Sophomore year of high school, summer of 2024, I needed to make some money. That was the whole idea.

Piece of Stitch started with $200 and zero clue what I was doing.

First haul was pure instinct — grabbed what looked good (it was not good), got back up and started learning.

What started as a summer hustle turned into something that couldn't be put down. The more that was learned, the higher the standard was raised. There was no going back to just grabbing anything off a rack.

The name is exactly what you think it is. P.O.S. When you're wearing something nobody else can find, not everybody's going to be able to handle that. Some will call you a P.O.S. out of pure envy. Let them. That's the whole point.

Hundreds of pieces get looked at every week. Most get left behind. Only the rarest, hardest-to-find, highest-quality pieces will ever touch the site.
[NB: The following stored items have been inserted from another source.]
(** X12: an attached property pushes its value.  An element attaches and
    calls [dispatchChange(p)] for a declared [p]: exactly one event is
    dispatched on the element, of the change-event type of [p]'s record
    (the default [p-changed] when the record has none or an empty one);
    RootState then holds the element's value of [p] at [p]'s path, the
    global event of that path was dispatched with the element as source,
    and no property of the element is written. *)
Theorem X12_attached_property_pushes (fuel : nat) (el : DataElement)
    (w : World) (p : string) :
  3 ≤ fuel →
  let ctor := elCtor el in
  NoDup (keys w ctor) →
  p ∈ keys w ctor →
  let sid := stateIdPathOf (getProp w el (stateIdProperty ctor)) in
  let path := statePathOf ctor p sid in
  let ce := changeEventOf (recordOf w ctor p) p in
  ∃ w1 w2 delta,
    elementConnected fuel el w = Some w1 ∧
    dispatchChange fuel el p w1 = Some w2 ∧
    trace w2 = delta ++ trace w1 ∧
    elementEvents (elId el) delta = [(ce, DetailNone)] ∧
    propWrites (elId el) delta = [] ∧
    rootState w2 !! path = Some (getProp w1 el p) ∧
    (path, getProp w1 el p) ∈ rootWrites delta ∧
    (windowEventNameOf path, DetailSource (elId el)) ∈ windowEvents delta.
Proof.
  intros Hfuel ctor Hnd Hpin sid path ce.
  destruct fuel as [|[|[|fuel]]]; try lia.
  set (ks := keys w ctor) in *.
  destruct (attach_all ks sid Hnd (S (S fuel)) el w)
    as (w1 & Hrun1 & _ & Hrec1 & _ & Hll1 & _); [done..|].
  fold ctor in Hrec1.
  set (mk := localListenerOf w el sid).
  assert (Hmkce : llChangeEvent (mk p) = ce).
  { unfold mk, localListenerOf, ce, recordOf. cbn [llChangeEvent]. fold ctor.
    apply alist_lookup_is_Some in Hpin as [dp Hdp]. by rewrite Hdp. }
  pose proof Hpin as Hsplit.
  apply list_elem_of_split in Hsplit as (k1 & k2 & Hsplit).
  assert (p ∉ k2) as Hpk2.
  { rewrite Hsplit in Hnd.
    apply NoDup_app in Hnd as (_ & _ & Hnd2).
    by apply NoDup_cons in Hnd2 as [? _]. }
  apply list_elem_of_lookup in Hpin as [i Hi].
  assert (Hdc : dispatchChange (S (S (S fuel))) el p w1
                = dispatchEvent (S (S (S fuel))) (TElement (elId el)) ce
                    DetailNone w1).
  { unfold dispatchChange, changeEventRead. fold ctor. rewrite (Hrec1 i p Hi).
    cbn [mbind option_bind resolvedRecord changeEvent asString default
         from_option id]. fold mk. by rewrite Hmkce. }
  exists w1. rewrite Hdc. rewrite dispatch_local by done.
  set (M := λ l : LocalListener, elId (llEl l) = elId el ∧ llChangeEvent l = ce).
  set (w1' := log (Dispatched (TElement (elId el)) ce DetailNone) w1).
  assert (Hfilter : filter M (localListeners w1)
                    = (filter M (localListeners w) ++ filter M (mk <$> k1))
                      ++ mk p :: filter M (mk <$> k2)).
  { rewrite Hll1. fold mk. rewrite Hsplit.
    rewrite fmap_app, fmap_cons, !filter_app.
    rewrite (filter_cons_True M); [by rewrite <- app_assoc|].
    split; [done|exact Hmkce]. }
  assert (Hall : ∀ l, l ∈ filter M (localListeners w1) →
                      elId (llEl l) = elId el).
  { by intros l [[? _] _]%list_elem_of_filter. }
  destruct (local_fold_self (filter M (localListeners w1)) w1' (elId el) Hall)
    as (ds & Htrs & Hes & Hps).
  destruct (local_fold_last_write
              (filter M (localListeners w) ++ filter M (mk <$> k1))
              (mk p) (filter M (mk <$> k2)) w1' (elId el))
    as (Hroot & delta & Htr & Hrw & Hwe).
  { intros l'. rewrite <- Hfilter. apply Hall. }
  { intros l' [_ Hin]%list_elem_of_filter.
    apply list_elem_of_fmap in Hin as (q & -> & Hq).
    unfold mk, localListenerOf. cbn.
    intros Heq%statePathOf_inj. by subst q. }
  rewrite <- Hfilter in Hroot, Htr.
  assert (delta = ds) as ->.
  { rewrite Htrs in Htr. by apply app_inv_tail in Htr. }
  change (llStatePath (mk p)) with path in Hroot, Hrw.
  change (llPropertyName (mk p)) with p in Hroot, Hrw.
  change (llWindowEventName (mk p)) with (windowEventNameOf path) in Hwe.
  eexists _, (ds ++ [Dispatched (TElement (elId el)) ce DetailNone]).
  split; [done|]. split; [reflexivity|]. split.
  { rewrite Htrs. by rewrite <- app_assoc. }
  rewrite elementEvents_app, propWrites_app, rootWrites_app,
    windowEvents_app, Hes, Hps. cbn.
  rewrite decide_True by done.
  split; [done|]. split; [done|]. split; [exact Hroot|].
  split; apply elem_of_app; by left.
Qed.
This isn't just a shop. It's being built into a community for the ones who are tired of fast fashion slop. Every time a week of inventory sells out, the daily uploads double. This thing will only scale because the demand is real.

Started as a summer side hustle. Watch what it becomes.

scum of the earth

Fast fashion is one of the most destructive industries on the planet. It produces over 100 billion garments a year, poisons water supplies, exploits labor, and deliberately engineers clothing to fall apart — because a product that lasts is a product you only buy once. That's bad for their business model.
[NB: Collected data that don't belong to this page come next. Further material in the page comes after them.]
(** * hc11_functions.dataloaders: a shallow embedding and its properties

    The Python module [hc11_functions/dataloaders.py] defines two lazy
    sequences over a directory of CRCNS hc-11 recordings:

    - [Tarloader] (the session index): lists the archive directory and the
      export directory, recovers the session names, and on access extracts
      the archives of a session if needed and builds a [Dataloader];
    - [Dataloader] (the group index): counts the recording groups of one
      extracted session and on access returns the table of one group,
      either parsed from the raw files or read back from a memoized CSV.

    The embedding follows the source line by line.  Python strings are
    [string] (bytes; file names are taken to be ASCII), Python integers
    are [Z], exceptions are values of [exn], and every function that
    touches the disk is a state transformer over a [World]: the directory
    tree plus the ordered trace of the calls made to the external
    libraries (tarfile, kkpandas, pandas).  The libraries themselves are
    not part of the repository; they enter through the class
    [Externals]. *)

From Stdlib Require Import ZArith List Bool Ascii String Lia.
From Stdlib Require Import DecimalString Sorted Permutation.
From Stdlib Require Import OrderedTypeEx Finite.
Import ListNotations.

Set Implicit Arguments.

Local Open Scope string_scope.
Local Open Scope Z_scope.

(* ================================================================== *)
(** ** Exceptions and results *)

Module Py.

(** The exceptions the module can raise, by Python class.  The three
    about paths are the [OSError]s of the directory tree; [LibraryError]
    carries what an external library reported. *)
Inductive exn : Type :=
| AssertionError (msg : string)
| IndexError (msg : string)
| ValueError (msg : string)
| FileNotFoundError (path : string)
| NotADirectoryError (path : string)
| IsADirectoryError (path : string)
| LibraryError (library msg : string).

Inductive result (A : Type) : Type :=
| Ok (a : A)
| Raise (e : exn).

Arguments Ok {A} a.
Arguments Raise {A} e.

Definition rbind {A B} (r : result A) (k : A -> result B) : result B :=
  match r with
  | Ok a => k a
  | Raise e => Raise e
  end.

Definition rmap {A B} (f : A -> B) (r : result A) : result B :=
  rbind r (fun a => Ok (f a)).

Definition is_ok {A} (r : result A) : bool :=
  match r with Ok _ => true | Raise _ => false end.

(** [[g(x) for x in l]] where [g] may raise: the first failure wins. *)
Fixpoint map_result {A B} (g : A -> result B) (l : list A) : result (list B) :=
  match l with
  | [] => Ok []
  | x :: t => rbind (g x) (fun y => rbind (map_result g t) (fun ys => Ok (y :: ys)))
  end.

(** [l[i]] on a Python list: negative positions count from the end. *)
Definition list_getitem {A} (l : list A) (i : Z) : result A :=
  let n := Z.of_nat (List.length l) in
  let j := if i <? 0 then i + n else i in
  if (j <? 0) || (n <=? j) then Raise (IndexError "list index out of range")
  else match nth_error l (Z.to_nat j) with
       | Some a => Ok a
       | None => Raise (IndexError "list index out of range")
       end.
So they made everything cheap. Thin fabric. Weak seams. Trend-chasing designs with a three-month shelf life. They convinced an entire generation that clothes were disposable — something you wear twice, toss in a donation bin, and replace with whatever's on the algorithm this week.

The donation bins filled up. The landfills filled up. The planet filled up.
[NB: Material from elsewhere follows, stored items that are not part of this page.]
(** X8. Behind the demo gate the store cannot fail a request.  When the
    lookup finds nothing or throws, and a transcript and a content object are
    obtained, the answer is 200 whatever saving does: the saved document, or
    the object built from the request when saving throws.  When no transcript
    can be fetched the handler fails with the orchestrator's error and neither
    generates nor saves anything. *)
Theorem store_failures_do_not_fail_the_request (E : Env) (youtubeUrl : jsval)
    (videoId : jsstring) (w : world) :
  match Video_findOne E videoId with
  | inr cached => truthy cached = false
  | inl _ => True
  end ->
  let w0 := World (files w) (calls w ++ [CallFindOne videoId]) in
  (forall transcript w1 content,
      getTranscript E videoId w0 = (inr transcript, w1) ->
      generateLearningContent E transcript = inr content ->
      nullish content = false ->
      exists document,
        process_fetched E youtubeUrl videoId w
        = (inr (Response 200 (Json document)),
           World (files w1)
             (calls w1 ++ [CallGenerate transcript;
                           CallSave
                             (JObj [(js "youtubeUrl", youtubeUrl);
                                    (js "videoId", JStr videoId);
                                    (js "transcript", transcript);
                                    (js "summary", prop_of "summary" content);
                                    (js "keyPoints",
                                     js_or (prop_of "keyPoints" content) (JArr []));
                                    (js "quizQuestions",
                                     js_or (prop_of "quizQuestions" content) (JArr []));
                                    (js "createdAt", new_Date E)])]))
        /\ (forall e,
              Video_save E
                (JObj [(js "youtubeUrl", youtubeUrl);
                       (js "videoId", JStr videoId);
                       (js "transcript", transcript);
                       (js "summary", prop_of "summary" content);
                       (js "keyPoints", js_or (prop_of "keyPoints" content) (JArr []));
                       (js "quizQuestions",
                        js_or (prop_of "quizQuestions" content) (JArr []));
                       (js "createdAt", new_Date E)]) = inl e ->
              prop_of "transcript" document = transcript
              /\ prop_of "videoId" document = JStr videoId))
  /\ (forall e w1,
        getTranscript E videoId w0 = (inl e, w1) ->
        process_fetched E youtubeUrl videoId w
        = (inl (Error (js "Could not fetch transcript from any source")), w1)).
Proof.
  intros Hmiss w0. split.
  - intros transcript w1 content Ht Hg Hn.
    rewrite (process_fetched_miss _ _ _ _ Hmiss). cbv zeta. fold w0.
    rewrite Ht, Hg, Hn. cbn [files calls]. eexists. split.
    + rewrite <- app_assoc. reflexivity.
    + intros e ->. split; reflexivity.
  - intros e w1 Ht.
    rewrite (process_fetched_miss _ _ _ _ Hmiss). cbv zeta. fold w0.
    rewrite Ht. rewrite (getTranscript_error _ _ _ _ _ Ht). reflexivity.
Qed.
And somewhere in all of that — buried under mountains of polyester and fast fashion waste — was everything that came before it.

Real clothing. The kind that was built before planned obsolescence was a business strategy. Denim that gets better with age instead of falling apart. Flannels with weight behind them. Leather that develops character instead of peeling. Pieces that were made by people who gave a damn about what they were making.

That's what Piece of Stitch is built on.

We go through what the industry threw away and pull out what the industry could never make. Vintage clothing doesn't survive decades by accident — it survives because it was built right in the first place. Every piece we sell has already proven it can last. That's more than anything fast fashion ever offered.

POS. Piece of Stitch. Scum of the earth — that's what the industry would call what we sell. The stuff that got donated instead of bought new. The clothes that don't move units or drive quarterly earnings.

We call it the best clothing most people will ever own.

New arrivals daily. The fast fashion machine wants you to keep buying garbage. We want you to stop.